As we know, the conductivity of the semiconductor increases when small impurity is added to it. The process of adding impurity is called doping while the impurity to be added is called dopant. So ion implantation is a process of adding dopant to the silicon substrate. The ion implantation process is controllable, reproducible and also there are no unwanted side effects. The ion implantation process is prefered over diffusion because of following reasons.
- the impurity concentration is highly uniform typically within 1%, over the wafer,
- the degree of uniformity is maintained same from wafer to wafer,
- the layer can be formed any-where within substrate,
- the lateral spread is very small.
Basically the ion implantation process is low temperature process. In this process, the dopant atoms are vapourized. They are accelerated by an accelerator and then bombarded on silicon substrate. The entire wafer or selected part of it, is exposed to the beam of vapourized, accelerated dopant atoms. The beam injects the dopant atoms into unmasked sections of the substrate. The depant atoms directly enter the crystal lattice of the silicon. In the lattice, due to the collisions with silicon atoms the dopant atoms starts loosing energy. When the energy is totally lost, the dopant atoms are found at some depth within the lattice itself. The depth of penetrations is controlled by the acceleration energy of the incident beam and the doping concentration. In general, the ion implantation is made through thin oxide, as compared to masking which is made through thicker layer of oxide.
The main objective of the basic ion implantation is to direct a beam of dopant atoms with the appropriate acceleration and energy to the silicon substrate. The schematic diagram of a typical ion-implanter is as shown in the Fig. 1.15.
The main blocks of the ion-implanter are ion source, bending analyzer magnet,
aperture, acceration tube, X-Y scanner plates, target chamber. There are two distinct parts of the system namely high voltage chamber consisting number of system components producing desired ions, while other one is target chamber consisting wafer holding and feeder assemby.
A gas source delivers a small amount of gas into the ion source. The gas used is BF3. There are molecules break into charged particles due to the heating filament. Now in the ion source, there are desired ions along with other charged particles.
Due to the high voltage (about 20 kV), the charged ions are pulled out of the ion source into the bending magnet analyzer. Note that the pressure in the system is maintained very low (of the order of 10-6 Torr) so as to avoid scattering of ions due to gas molecules. The bending analyzer magnet selects the ions with desired charge to mass ratio with the help of properly applied magnetic field. Thus the desired ions only can travel through the analyzer, while the others impinge on the analyzer walls. In the acceleration tube, the ions are accelerated to the suffeciently high implantation energy.
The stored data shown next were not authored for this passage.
Lemma do_auth_run types type seg segs ah d :
  (if Z.land types AUTH_BY_IP =? 0 then Z.land types AUTH_USERPASS = 0 ∧ type = AUTH_NO_AUTH
   else type = AUTH_BY_IP) →
  w_open d = true → tx_script (w_socke d) = [] → rx (w_socke d) = seg :: segs →
  sizeof_ANSWER_HEADER ≤ blen seg ≤ _MSG_BUFFER → decode_answer seg = Some ah →
  do_auth types d =
    when (negb (answer_ok ah (blen seg) TYPE_PROXY_AUTH)) closesocket (authenticated type seg segs d).
Proof using Hplenty.
  intros Htype Hopen Hscript Hrx Hseg Hah. unfold do_auth.
  erewrite bind_done by by apply malloc_run. cbv beta. cbn [negb].
  erewrite (bind_done _ _ _ (type, 0)).
  2:{ destruct (Z.land types AUTH_BY_IP =? 0); [|by subst type].
      destruct Htype as [-> ->]. done. }
  cbv beta iota. 
  rewrite (zeros_words 10 _MSG_BUFFER) by done. cbn [replicate].
  do 4 wstore. erewrite bind_done by apply next_msg_id_run. cbv beta.
  match goal with |- context [next_id (fset msg ?b ?x)] => change (next_id (fset msg b x)) with (next_id d) end.
  match goal with |- context [fset msg_id (next_id d) (fset msg ?b ?x)] =>
    change (fset msg_id (next_id d) (fset msg b x)) with (fset msg b (fset msg_id (next_id d) x)) end.
  do 3 wstore.
  match goal with |- context [fset msg ?b (fset msg_id _ _)] =>
    replace b with (auth_wire type d ++ zeros (_MSG_BUFFER - 112)) end.
  2:{ unfold auth_wire. change (_MSG_BUFFER - 4 * Z.of_nat 10) with (72 + 9888).
      change (_MSG_BUFFER - 112) with 9888. rewrite <- !(assoc_L (++)).
      replace (zeros (72 + 9888)) with (zeros 72 ++ zeros 9888); [done|].
      unfold zeros. by rewrite <- replicate_add. }
  assert (Hwire : blen (auth_wire type d) = 112) by done.
  erewrite bind_done.
  2:{ apply (load_bytes_run msg 0 _ (auth_wire type d)).
      eapply (slice_at _ [] _ (zeros (_MSG_BUFFER - 112))); done. }
  cbv beta.
  rewrite (bind_done _ _ _ 112 (fset msg (auth_wire type d ++ zeros (_MSG_BUFFER - 112))
    (fset socke (mkNet (rx (w_socke d)) (rx_error (w_socke d)) (tx (w_socke d) ++ [auth_wire type d]) [])
      (fset msg_id (next_id d) (fset system (heap _MSG_BUFFER (w_os d)) d))))).
  2:{ rewrite wsend_run, wire_result_complete by done. by rewrite Hwire. }
  cbv beta. rewrite decide_False by by intros Hx.
  erewrite bind_done.
  2:{ eapply (wrecv_run seg segs); [done|done|unfold sizeof_ANSWER_HEADER in *; lia|].
      cbn [w_msg fset msg]. apply splice_front.
      rewrite blen_app, Hwire, blen_zeros by done. unfold _MSG_BUFFER in *. lia. }
  cbv beta. rewrite decide_False by (unfold sizeof_ANSWER_HEADER in *; lia).
  erewrite bind_done.
  2:{ apply answer_checks_run. cbn. by apply decode_answer_app_l. }
  cbv beta. done.
Qed.

(** ** The answer to the HELO *)
(** The session of the answer is taken over. *)
Definition session_taken (ah : ANSWER_HEADER) (t : Z) d : dll OS :=
  fset session_id (ah_session_id ah) (fset max_timeout (s32 t) d).

Lemma helo_accepted_run ah body rest t types d :
  w_msg d = encode_answer ah ++ body ++ rest → wf_answer ah → ah_header_len ah = sizeof_ANSWER_HEADER →
  get_u32 body HELO.timeout = Some t → get_u32 body HELO.auth_type = Some types →
  helo_accepted d =
    (when (bool_decide (ah_proxy_error ah = PERROR_AUTH_REQUIRED)) (do_auth types);;
     puts status 1;; mret 0) (session_taken ah t d).
Proof.
  intros Hmsg Hwf Hhl Ht Hty.
  assert (Hdec : decode_answer (w_msg d) = Some ah) by (rewrite Hmsg; by apply decode_answer_encode).
  assert (Hfield : ∀ off v, 0 ≤ off → get_u32 body off = Some v →
    get_u32 (w_msg d) (ah_header_len ah + off) = Some v).
  { intros off v Ho Hv. rewrite Hmsg, Hhl, <- (blen_encode_answer ah), get_le_app_r by done.
    by apply get_le_app_l. }
  apply decode_answer_loads in Hdec as (_&Hh&_&_&_&_&_&Hse&Hpe&_).
  unfold helo_accepted. erewrite bind_done by (by apply load_run); cbv beta.
  erewrite bind_done by (by apply load_run, Hfield); cbv beta.
  erewrite bind_done by reflexivity. cbv beta.
  erewrite bind_done by (by apply load_run); cbv beta.
  erewrite bind_done by reflexivity. cbv beta.
  erewrite bind_done by (by apply load_run); cbv beta.
  change (negb (AUTH_DESIRED =? 0)) with false. rewrite orb_false_r.
  case_bool_decide; cbn [when]; [|done]. rewrite bind_assoc.
  by rewrite (bind_done _ _ _ types (session_taken ah t d)) by by apply load_run, Hfield.
Qed.
End connect.

(** * The Windows client: unloading *)
Section detach.
Context {OS : Type} `{HW : !Win32 OS} `{HL : !Win32Laws OS}.
Implicit Types d : dll OS.

(** The callers in [q] find that there is no answer. *)
Definition cancelled (q : list evlhash) (m : gmap Z answer_ptr) : gmap Z answer_ptr :=
  foldl (λ m e, <[ev_data e := ILLEGAL_ANSWER]> m) m q.

Lemma lookup_cancelled q m a :
  cancelled q m !! a = if decide (a ∈ ev_data <$> q) then Some ILLEGAL_ANSWER else m !! a.
Proof.
  unfold cancelled. revert m. induction q as [|e q IH]; intros m; cbn [foldl fmap list_fmap]; [done|].
  rewrite IH. destruct (decide (a ∈ ev_data <$> q)) as [Hin|Hin].
  - rewrite decide_True; [done|by right].
  - destruct (decide (a = ev_data e)) as [->|Hne].
    + rewrite lookup_insert_eq, decide_True; [done|by left].
    + rewrite lookup_insert_ne, decide_False by set_solver. done.
Qed.
(* ===== verification/DemoWindows.v ===== *)
(** * A small Windows

    An instance of [Win32] on which the theorems about the Windows client are
    evaluated: memory never runs out, the blocks lie one behind the other, the
    registry has a server, a name and a user. *)
From stdpp Require Import gmap.
From S2P Require Import Prelude CMem Protocol Net Win32 WClient WClientSpec WClientCalls WClientAnswers WClientInv WClientSteps WClientCall WClientApps WClientConnect.
#[local] Open Scope Z_scope.

(** The addresses of the blocks that are allocated. *)
Definition windows : Type := list Z.

Definition highest (o : windows) : Z := foldr Z.max 0 o.
Definition win_alloc (n : Z) (o : windows) : option Z * windows :=
  let a := highest o + 0x10000 in
  if decide (a < 2 ^ 32 ∧ a + n ≤ 2 ^ 32) then (Some a, a :: o) else (None, o).
Definition win_free (a : Z) (o : windows) : windows := filter (λ x, x ≠ a) o.
Definition win_registry (v : string) (len : Z) (o : windows) : option (list byte) :=
  let bs :=
    if String.eqb v "server" then bytes_of_string "10.0.0.1" ++ [x00]
    else if String.eqb v "name" then bytes_of_string "pc" ++ [x00]
    else bytes_of_string "guest" ++ [x00] in
  if decide (blen bs ≤ len) then Some bs else None.

#[global] Instance demo_windows : Win32 windows := {|
  HeapAlloc := λ n o, (true, o);
  GlobalAlloc := win_alloc;
  GlobalFree := win_free;
  WSAStartup := λ o, (true, o);
  RegOpenKeyEx := λ k o, true;
  RegQueryValueEx := win_registry;
  inet_addr := λ s, 0x0100000A;
  win_socket := λ o, (true, o);
  win_connect := λ a p o, (true, o);
  CreateThread := λ o, (true, o);
|}.

Lemma highest_bound (o : windows) a : a ∈ o → a ≤ highest o.
Proof. induction 1; cbn; fold (highest l); lia. Qed.
Lemma highest_nonneg o : 0 ≤ highest o.
Proof. induction o; cbn; [done|]. fold (highest o). lia. Qed.

#[global, refine] Instance demo_windows_laws : Win32Laws windows := {|
  allocated := list_to_set (C:=gset Z);
|}.
Proof.
  - intros n o a o'. cbn. unfold win_alloc. case_decide as Hd; [|done]. intros [= <- <-].
    pose proof (highest_nonneg o). split_and!; [lia|lia|lia| |done].
    intros Hin%elem_of_list_to_set%highest_bound. lia.
  - intros n o o'. cbn. unfold win_alloc. by case_decide; intros [= <-].
  - intros a o. cbn. unfold win_free. apply set_eq. intros x.
    rewrite elem_of_difference, !elem_of_list_to_set, list_elem_of_filter, elem_of_singleton. tauto.
  - done.
  - done.
  - done.
  - done.
  - done.
  - intros v len o bs. cbn. unfold win_registry. by case_decide; intros [= <-].
Defined.

Lemma demo_plenty : plenty (OS:=windows).
Proof. done. Qed.

(** ** The client, connected in session 3 *)
Definition win_name : list byte := bytes_of_string "pc" ++ replicate 254 x00.
Definition win_client (segs : list (list byte)) (apps : list appl_list) (blocks : gmap Z (list byte))
    (o : windows) : dll windows :=
  mkDll o (mkNet segs false [] []) true 1 6 win_name (-1) 3 6674 0x0100000A [] ∅ apps blocks true [].

(** One application, with a block at 0x10000. *)
Definition win_one (segs : list (list byte)) : dll windows :=
  win_client segs [mkAppl 2 (Some 0x10000)] {[ 0x10000 := [x00] ]} [0x10000].

Lemma win_one_ok segs : dll_ok (win_one segs).
Proof.
  split; try done.
  - intros a Ha%list_elem_of_singleton. subst a. cbn. by rewrite lookup_singleton_eq.
  - apply NoDup_singleton.
  - intros a. cbn. rewrite lookup_singleton_is_Some. intros <-. lia.
  - by repeat constructor.
Qed.

(** [bs] lies at [base] in the memory of the process. *)
Definition memory_at (base : Z) (bs : list byte) (a n : Z) : option (list byte) := slice bs (a - base) n.

Lemma holds_memory_at base pre bs post : holds (memory_at base (pre ++ bs ++ post)) (base + blen pre) bs.
Proof.
  intros off n Ho Hn Hle. unfold memory_at. replace (base + blen pre + off - base) with (blen pre + off) by lia.
  rewrite slice_app_r by done. destruct (slice bs off n) as [x|] eqn:E; [by apply slice_app_l|].
  by rewrite slice_Some in E.
Qed.

(** A request of the client and the server's answer to it. *)
Definition win_answer (type rc : Z) (body data : list byte) : ANSWER_HEADER :=
  mkAnswer (40 + blen body + blen data) 40 (blen body) (blen data) 7 type 2 3 0 rc.
Lemma replies_frame out a s' : replies out a s' → wf_frame (answer_frame a).
Proof.
  intros (_ & Hh & Hn & Hb).
  assert (Ht : blen (take (Z.to_nat (ah_body_len (aheader a) + ah_data_len (aheader a))) (abody a)) =
    ah_body_len (aheader a) + ah_data_len (aheader a)) by (unfold blen in *; rewrite length_take; lia).
  unfold wf_frame, encode_frame. rewrite blen_app, blen_encode_answer.
  change (fr_payload (answer_frame a)) with (take (Z.to_nat (ah_body_len (aheader a) + ah_data_len (aheader a))) (abody a)).
  by rewrite Ht.
Qed.

Lemma send_tx bs w :
  tx (send bs w).2 = tx w ∨
  ∃ n, (tx_script w = [] → take n bs = bs) ∧ tx (send bs w).2 = tx w ++ [take n bs].
Proof.
  unfold send. destruct (tx_script w) as [|n script]; cbn; case_decide; [|by left| |by left].
  - right. exists (Z.to_nat (blen bs)). split; [|done]. intros _. apply take_ge. unfold blen. lia.
  - right. eexists. by split.
Qed.

Lemma send_other bs w :
  rx (send bs w).2 = rx w ∧ rx_error (send bs w).2 = rx_error w ∧
  (tx_script w = [] → tx_script (send bs w).2 = []).
Proof. unfold send. destruct (tx_script w) as [|n script]; by cbn. Qed.

Lemma winv_sent bs s : winv s → winv (sent bs s).
Proof. intros [[] Ha]. unfold sent. by destruct (ws_open s). Qed.

Lemma undisturbed_sent bs s : undisturbed s (sent bs s).
Proof.
  unfold sent. destruct (ws_open s) eqn:Ho; [|done].
  destruct (send_other bs (ws_socket s)) as (?&?&?). by split.
Qed.

Lemma replies_handled r s out a s1 :
  replies out a s1 → answers r (aheader a) → winv s1 → undisturbed s s1 → tx (ws_socket s1) = tx (ws_socket s) →
  whandled r s out.
Proof.
  intros Hr Ha Hi Hu Ht. pose proof (replies_frame _ _ _ Hr) as Hf. destruct Hr as (-> & _).
  destruct (win_wsend_run (answer_bytes a) s1) as (n & Hn & _). rewrite Hn.
  exists n, (sent (answer_bytes a) s1). split_and!; [done|by apply winv_sent| |].
  - etrans; [done|apply undisturbed_sent].
  - unfold sent, one_answer. destruct (ws_open s1); [|by left]. rewrite <- Ht. cbn [ws_socket fset socket].
    destruct (send_tx (answer_bytes a) (ws_socket s1)) as [->|(k & Hk & ->)]; [by left|]. right.
    exists (answer_frame a), k. split_and!; [done|done| |done]. intros H. by apply Hk, Hu.
Qed.
(* ===== verification/WServerSession.v ===== *)
(** * The Windows server: rounds of a session, and its end *)
From stdpp Require Import gmap.
From S2P Require Import Prelude CMem Protocol Net Capi20 AppIndex Win32 Capi2032 WServer WServerSpec WServerMessages WServerProxy WServerSafe WServerHandled.
#[local] Open Scope Z_scope.

Section session.
Context {CS OS : Type} `{!Capi2032 CS, !Capi2032Laws CS, !WinServer OS}.
Implicit Types s : wserver CS OS.

(** ** Receiving *)
(** The segment [seg] is in [request], [segs] are still to come. *)
Definition received (seg : list byte) (segs : list (list byte)) s : wserver CS OS :=
  fset request (seg ++ drop (length seg) (ws_request s))
    (fset socket (mkNet segs (rx_error (ws_socket s)) (tx (ws_socket s)) (tx_script (ws_socket s))) s).

Lemma receive_run seg segs s :
  wf_wserver s → rx (ws_socket s) = seg :: segs → 0 < blen seg ≤ _MSG_SIZE →
  receive s = (Done (blen seg), received seg segs s).
Proof.
  intros Hwf Hrx Hseg. unfold receive, recv_into.
  assert (Hr : recv _MSG_SIZE (ws_socket s) = (blen seg, seg,
     mkNet segs (rx_error (ws_socket s)) (tx (ws_socket s)) (tx_script (ws_socket s)))).
  { unfold recv. rewrite Hrx. destruct seg as [|c seg]; [unfold blen in *; simpl in *; lia|].
    cbn [recv_segs]. rewrite take_ge, drop_ge by (unfold blen, _MSG_SIZE in *; lia). done. }
  erewrite bind_done.
  2:{ unfold zoom. change (fget socket _) with (ws_socket s). rewrite Hr. reflexivity. }
  cbv beta iota. erewrite bind_done; [reflexivity|]. apply store_bytes_run.
  apply (splice_append [] (ws_request s) 0 seg); [done|].
  pose proof (wsf_request s Hwf). unfold blen in *. lia.
Qed.

(** One round of the loop that does not end it. *)
Definition round (sess : Z) : M (wserver CS OS) unit := receive;; handle_request sess.

Lemma win_round_run sess seg segs s :
  wf_wserver s → rx (ws_socket s) = seg :: segs → 0 < blen seg ≤ _MSG_SIZE →
  round sess s = handle_request sess (received seg segs s).
Proof. intros. unfold round. by erewrite bind_done by by apply receive_run. Qed.

Lemma handle_request_run sess r s :
  decode_request (ws_request s) = Some r →
  handle_request sess s =
    (if negb (verifyRequest r) then DebugOut "StartSession(): verifyRequest failed" else dispatch sess r) s.
Proof.
  intros Hd. unfold handle_request. erewrite bind_done by done. cbv beta. change (fget request s) with (ws_request s).
  by rewrite (bind_done _ _ _ _ _ (try_done _ _ _ _ Hd)).
Qed.

Lemma win_received_decode r rest segs s :
  wf_request r → decode_request (ws_request (received (encode_request r ++ rest) segs s)) = Some r.
Proof. intros Hr. cbn. rewrite <- (assoc_L (++)). by apply decode_request_encode. Qed.

Lemma wf_received seg segs s : blen seg ≤ _MSG_SIZE → wf_wserver s → wf_wserver (received seg segs s).
Proof.
  intros Hl []. split; try done. cbn. rewrite blen_app. unfold blen, _MSG_SIZE in *. rewrite length_drop. lia.
Qed.

Lemma winv_received seg segs s : blen seg ≤ _MSG_SIZE → winv s → winv (received seg segs s).
Proof. intros Hl [Hwf Ha]. split; [by apply wf_received|done]. Qed.

(** ** Dispatch *)
Lemma fits_verified r :
  wf_request r → verifyRequest r = true → rh_header_len r + rh_body_len r + rh_data_len r < 2 ^ 32 → fits r.
Proof.
  intros Hw (H1 & H2 & H3 & H4)%verifyRequest_spec Hsum.
  unfold wf_request, wf_words, request_words in Hw. rewrite !Forall_cons in Hw. destruct Hw as (_&?&?&?&_).
  rewrite u32_small in H4 by lia. split; [done|done|lia|lia].
Qed.

(** The state after a message of the log. *)
Lemma logged_handled r s m s1 :
  winv s1 → undisturbed s s1 → one_answer r s s1 → DebugOut m s1 = (Done tt, fset log (ws_log s1 ++ [m]) s1) ∧
  winv (fset log (ws_log s1 ++ [m]) s1) ∧ undisturbed s (fset log (ws_log s1 ++ [m]) s1) ∧
  one_answer r s (fset log (ws_log s1 ++ [m]) s1).
Proof. intros [[] Ha] [] Ho. split_and!; done. Qed.

Definition request_done r s (out : outcome unit * wserver CS OS) : Prop :=
  ∃ s', out = (Done tt, s') ∧ winv s' ∧ undisturbed s s' ∧ one_answer r s s'.

Lemma report_done r s m : whandled r s (m s) → request_done r s (report m s).
Proof.
  intros (n & s1 & Hm & Hi & Hu & Ho). unfold report. rewrite (bind_done _ _ _ _ _ Hm).
  destruct (n =? -1); [|by exists s1]. cbn [when].
  destruct (logged_handled r s "ReceiveRequest(): sending answer failed" s1) as (-> & ?); [done..|]. by eexists.
Qed.

(** The socket when [bs] has been sent. *)
Definition delivered (bs : list byte) s : wserver CS OS :=
  fset socket (mkNet (rx (ws_socket s)) (rx_error (ws_socket s)) (tx (ws_socket s) ++ [bs]) []) s.

Lemma report_replies m s a s1 :
  replies (m s) a s1 → ws_open s1 = true → tx_script (ws_socket s1) = [] →
  report m s = (Done tt, delivered (answer_bytes a) s1).
Proof.
  intros (Hm & _) Ho Hs. destruct (win_wsend_run (answer_bytes a) s1) as (n & Hn & Hl). rewrite (Hl Ho Hs) in Hn.
  rewrite Hn in Hm. unfold report. rewrite (bind_done _ _ _ _ _ Hm). pose proof (blen_nonneg (answer_bytes a)).
  rewrite (proj2 (Z.eqb_neq _ (-1))) by lia. unfold sent, delivered. rewrite Ho. unfold send. rewrite Hs.
  rewrite decide_True by lia. by rewrite take_ge by (unfold blen; lia).
Qed.

Lemma log_done r s m : winv s → request_done r s (DebugOut m s).
Proof. intros Hi. destruct (logged_handled r s m s) as (-> & ?); [done|done|by left|]. by eexists. Qed.

Lemma checked_session_done sess r s m :
  winv s → whandled r s (m s) → request_done r s (checked_session sess r m s).
Proof.
  intros Hi Hm. unfold checked_session. erewrite bind_done by done. cbv beta.
  destruct (verifySessionId _ _); [by apply report_done|by apply log_done].
Qed.

(** The dispatch on the types that other files need. *)
Lemma dispatch_put sess r s :
  rh_message_type r = TYPE_CAPI_PUTMESSAGE →
  dispatch sess r s = checked_session sess r (exec_capi_putmessage r (rh_header_len r) (rh_header_len r + rh_body_len r)) s.
Proof. intros Ht. unfold dispatch. by rewrite Ht. Qed.
Lemma dispatch_get sess r s :
  rh_message_type r = TYPE_CAPI_GETMESSAGE →
  dispatch sess r s = checked_session sess r (exec_capi_getmessage r (rh_header_len r) (rh_header_len r + rh_body_len r)) s.
Proof. intros Ht. unfold dispatch. by rewrite Ht. Qed.
Lemma dispatch_register sess r s :
  rh_message_type r = TYPE_CAPI_REGISTER →
  dispatch sess r s = checked_session sess r (exec_capi_register r (rh_header_len r) (rh_header_len r + rh_body_len r)) s.
Proof. intros Ht. unfold dispatch. by rewrite Ht. Qed.
Lemma win_dispatch_helo sess r s :
  rh_message_type r = TYPE_PROXY_HELO →
  dispatch sess r s = report (exec_proxy_helo r (rh_header_len r) (rh_header_len r + rh_body_len r)) s.
Proof. intros Ht. unfold dispatch. by rewrite Ht. Qed.
Lemma win_dispatch_auth sess r s :
  rh_message_type r = TYPE_PROXY_AUTH →
  dispatch sess r s = checked_session sess r (exec_proxy_auth r (rh_header_len r) (rh_header_len r + rh_body_len r)) s.
Proof. intros Ht. unfold dispatch. by rewrite Ht. Qed.

Lemma checked_session_run sess r m s :
  rh_session_id r = u32 (ws_session s + sess) → checked_session sess r m s = report m s.
Proof.
  intros Hse. unfold checked_session, verifySessionId. erewrite bind_done by done. cbv beta.
  change (fget session s) with (ws_session s). by rewrite Hse, Z.eqb_refl.
Qed.

Lemma dispatch_done sess r s :
  capi32_max (CS:=CS) ≤ CAPI_MAXAPPL → library_fits → heap_plenty →
  winv s → fits r → (rh_message_type r = TYPE_PROXY_AUTH → ws_AUTH_TYPES s = AUTH_NO_AUTH) → request_done r s (dispatch sess r s).
Proof.
  intros Hids Hlib Hheap Hi Hf Hty. unfold dispatch. cbv zeta.
  case_decide; [apply checked_session_done; [done|by apply win_register_handled]|].
  case_decide; [apply checked_session_done; [done|by apply win_release_handled]|].
  case_decide; [apply checked_session_done; [done|by apply win_putmessage_handled]|].
  case_decide; [apply checked_session_done; [done|by apply win_getmessage_handled]|].
  case_decide; [apply checked_session_done; [done|by apply win_waitforsignal_handled]|].
  case_decide; [apply checked_session_done; [done|by apply win_manufacturer_handled]|].
  case_decide; [apply checked_session_done; [done|by apply win_version_handled]|].
  case_decide; [apply checked_session_done; [done|by apply win_serial_handled]|].
  case_decide; [apply checked_session_done; [done|by apply win_profile_handled]|].
  case_decide; [apply checked_session_done; [done|by apply installed_handled]|].
  case_decide; [apply report_done; by apply win_helo_handled|].
  case_decide; [apply checked_session_done; [done|by apply silent_handled]|].
  case_decide; [apply checked_session_done; [done|apply win_auth_handled; auto]|].
  by apply log_done.
Qed.

(** ** The end of a session *)
(** What [release_apps] does before it hangs. *)
Definition one_released s : wserver CS OS :=
  if decide (fget registered_apps s !! 1%nat = Some Init.Byte.x01)
  then fset capi (capi32_release 1 (ws_capi s)).2 (marked_app 1 x00 s) else s.

Lemma getfirst_app_hangs fuel s :
  blen (fget registered_apps s) = CAPI_MAXAPPL + 1 → fget registered_apps s !! 1%nat ≠ Some Init.Byte.x01 →
  getfirst_app fuel s = (Faulted Diverged, s).
Proof.
  intros Hl Hne. destruct (lookup_lt_is_Some_2 (fget registered_apps s) 1) as [c Hc].
  { unfold blen, CAPI_MAXAPPL in Hl. lia. }
  apply (getfirst_loop_hangs fuel 1 c); [done|done|]. intros Hu. apply Hne. rewrite Hc. f_equal.
  by apply byte.unsigned_inj.
Qed.

Lemma release_apps_hangs fuel s :
  blen (fget registered_apps s) = CAPI_MAXAPPL + 1 →
  release_apps (S fuel) s = (Faulted Diverged, one_released s).
Proof.
  intros Hl. unfold one_released. case_decide as Hc.
  2:{ cbn [release_apps]. by erewrite bind_faulted by by apply getfirst_app_hangs. }
  cbn [release_apps]. rewrite (bind_done _ _ _ _ _ (getfirst_app_first fuel s Hl Hc)).
  change (1 =? 0) with false. cbv iota.
  rewrite (bind_done _ _ _ (capi32_release 1 (ws_capi s)).1 (fset capi (capi32_release 1 (ws_capi s)).2 (marked_app 1 x00 s))).
  2:{ unfold zoom. change (fget capi (marked_app 1 x00 s)) with (ws_capi s). by destruct (capi32_release 1 (ws_capi s)). }
  destruct fuel as [|fuel]; [done|]. cbn [release_apps].
  erewrite bind_faulted; [reflexivity|]. apply getfirst_app_hangs; cbn.
  - cbn in Hl. unfold mark, blen in *. by rewrite length_insert.
  - cbn in Hl. unfold mark. rewrite list_lookup_insert_eq; [done|]. unfold blen, CAPI_MAXAPPL in Hl.
    change (Z.to_nat 1) with 1%nat. lia.
Qed.

Definition goodbye (err : Z) : list byte :=
  bytes_of_string (if err =? 0 then "Connection shutting down" else "Socket Error").

(** The state in which the thread runs on. *)
Definition ending (err : Z) s : wserver CS OS :=
  one_released (sent (answer_bytes (shutdown_answer (goodbye err) s)) (called s)).

Lemma end_session_hangs fuel sess err s :
  wf_wserver s → end_session (S fuel) sess err s = (Faulted Diverged, ending err s).
Proof.
  intros Hwf. unfold end_session. fold (goodbye err).
  assert (Hg : blen (goodbye err) < 128) by (unfold goodbye; by destruct (err =? 0)).
  destruct (win_exec_proxy_shutdown_run (goodbye err) s Hwf Hg) as (Hs & _).
  destruct (win_wsend_run (answer_bytes (shutdown_answer (goodbye err) s)) (called s)) as (n & Hn & _).
  rewrite Hn in Hs. rewrite (bind_done _ _ _ _ _ Hs).
  erewrite bind_faulted; [reflexivity|]. apply release_apps_hangs.
  unfold sent. destruct (ws_open (called s)); apply (wsf_apps s Hwf).
Qed.

Lemma ending_globals err s :
  ws_sockets (ending err s) = ws_sockets s ∧ ws_open (ending err s) = ws_open s.
Proof. unfold ending, one_released, sent. by destruct (ws_open (called s)); case_decide. Qed.

(** [init_client] makes the state well-formed. *)
Definition client_ready (sess : Z) s : wserver CS OS := (init_client sess s).2.

Lemma init_client_run sess s : init_client sess s = (Done tt, client_ready sess s).
Proof. done. Qed.

Lemma wf_client_ready sess s :
  (∀ n, blen (ws_stack s n) = _MSG_SIZE) → blen (ws_request s) = _MSG_SIZE → wf_wserver (client_ready sess s).
Proof. intros Hst Hr. split; [done|done|apply u32_range|done]. Qed.
End session.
. The aperture focusses the beam of ions. The X-Y scanner plates adjust the sweep of the beam over the wafer placed in target chamber. The wafer is slightly offset to the axis of the acceleration tube so as to avoid deflection of ions on to the wafer. In typical ion-implanter, accelerator voltages range from few kV to 250 kV for medium energy implanters, while upto 2 MV for high energy implanters. Typically a medium energy implanter is 6m long, 3m wide and 2 m high. It process 200 wafers per hour. The total number of ions enetering the target is called dose. The medium energy implantation dosage extends from about 1010 to 1017 atoms/cm2.